Two weeks later, the legal team sent an email to all department heads requesting a technical asset inventory. I was asked to fill out a spreadsheet listing all database components under my supervision. I categorized the indexing framework and sent it to Hank for review.
I stopped by his office later that afternoon. “What is the inventory for?” I asked.
“Standard risk assessment,” Hank said, not looking up from his monitors. “Corporate just wants to know what’s running under the hood.”
I clicked send on the final spreadsheet and closed my laptop. I went back to writing queries.
Marcus stopped at my desk on a Thursday afternoon in my fourth year. He was holding his phone.
He subscribed to a technical database alert for industry filings. He placed his phone on my desk. “Congratulations on the patent,” he said. “I didn’t know the filing went through.”

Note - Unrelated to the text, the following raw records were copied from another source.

(* ===== verification/AgentInbox.v ===== *)
(** * The live inbox of an agent (agent.rs)

    Three queues under one lock, with the order in which next-step messages
    arrived, and reservations: a claim or an update is reserved first, its event
    is appended to the session's log with the lock released, and then committed
    or dropped.  Every method holds the lock throughout, so each is a function of
    the state; a [VecDeque] is a list.  The outer [option] of an operation is
    [None] when an [expect] or [unreachable!] would panic.  The notifications
    carry no data: their effect is the two revision counters. *)

From S2P Require Import Prelude Json Protocol Session.

#[local] Open Scope N_scope.

Inductive InboxTarget := Followup | Steer | Inject.
#[export] Instance InboxTarget_eq_dec : EqDecision InboxTarget.
Proof. solve_decision. Defined.

Inductive InboxUpdate :=
| Edit (content : list ContentBlock)
| Remove
| UpdateSteer.

Inductive InboxUpdateResult :=
| Updated (target : InboxTarget) (message : Message)
| NotPending
| SteerUnavailable.

Inductive AgentError :=
| ADuplicateFactory
| AFactoryNotRegistered
| ANotFound (id : SessionId)
| ADuplicateInboxMessage (id : MessageId)
| ACancelled
| ADisposed
| AInvalidOptions (message : string)
| ASetupReservationLost
| ARuntime (message : string)
| ASession (e : SessionError)
| AMessage (e : TessivumError).

Record AgentOptions := mkOptions {
  ao_provider : string;
  ao_model : string;
  ao_reasoning_effort : option string;
  ao_max_tokens : option N;
}.

Definition AgentOptions_validate (o : AgentOptions) : result AgentError unit :=
  if blank (ao_provider o) then Err (AInvalidOptions "provider must not be empty")
  else if blank (ao_model o) then Err (AInvalidOptions "model must not be empty")
  else if from_option blank false (ao_reasoning_effort o) then
    Err (AInvalidOptions "reasoning_effort must not be blank when present")
  else if bool_decide (ao_max_tokens o = Some 0) then
    Err (AInvalidOptions "max_tokens must be positive when present")
  else Ok tt.

Module Inbox.

Abbreviation is_some := Session.Inbox.is_some.

Record InboxState := mkInboxState {
  followups : list Message;
  steers : list Message;
  injections : list Message;
  reservations : gset MessageId;
  step_order : list (InboxTarget * MessageId);
  changes : N;
  wakes : N;
}.

(** An accepted mutation: the two counters move, the rest is given. *)
Definition bump (value : N) : N := default 1 (u64_checked_add value 1).

Definition new : InboxState := mkInboxState [] [] [] ∅ [] 0 0.

Definition queue (t : InboxTarget) (s : InboxState) : list Message :=
  match t with Followup => followups s | Steer => steers s | Inject => injections s end.

Definition set_queue (t : InboxTarget) (q : list Message) (s : InboxState) : InboxState :=
  match t with
  | Followup => mkInboxState q (steers s) (injections s) (reservations s) (step_order s)
                  (changes s) (wakes s)
  | Steer => mkInboxState (followups s) q (injections s) (reservations s) (step_order s)
               (changes s) (wakes s)
  | Inject => mkInboxState (followups s) (steers s) q (reservations s) (step_order s)
                (changes s) (wakes s)
  end.

Definition set_step_order (o : list (InboxTarget * MessageId)) (s : InboxState) : InboxState :=
  mkInboxState (followups s) (steers s) (injections s) (reservations s) o (changes s) (wakes s).

Definition set_reservations (r : gset MessageId) (s : InboxState) : InboxState :=
  mkInboxState (followups s) (steers s) (injections s) r (step_order s) (changes s) (wakes s).

Definition notify (changed woke : bool) (s : InboxState) : InboxState :=
  mkInboxState (followups s) (steers s) (injections s) (reservations s) (step_order s)
    (if changed then bump (changes s) else changes s) (if woke then bump (wakes s) else wakes s).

I looked at the screen. The title of the application was the exact name of my data governance indexing framework. The applicant was the company. I scrolled down to the section listing the inventors.
My name was missing.
I stood up. I walked down the hall to Hank’s office. He was typing an email. I stood in the doorway and asked him why my methodology was in a corporate patent application without my name on it.
Hank stopped typing. He leaned back in his chair. He was not defensive. He was entirely calm.
“The application is for our applied version, Lynette,” he said. “The implementation we developed here, on company time, using company resources. Your prior work was theoretical.”
Hank genuinely believed this. He believed that the company’s implementation was the patentable invention. He had told the legal team the framework was developed internally because he had told himself a story about innovation happening inside his department, not brought in from the outside. The story served him. The GitHub repository did not.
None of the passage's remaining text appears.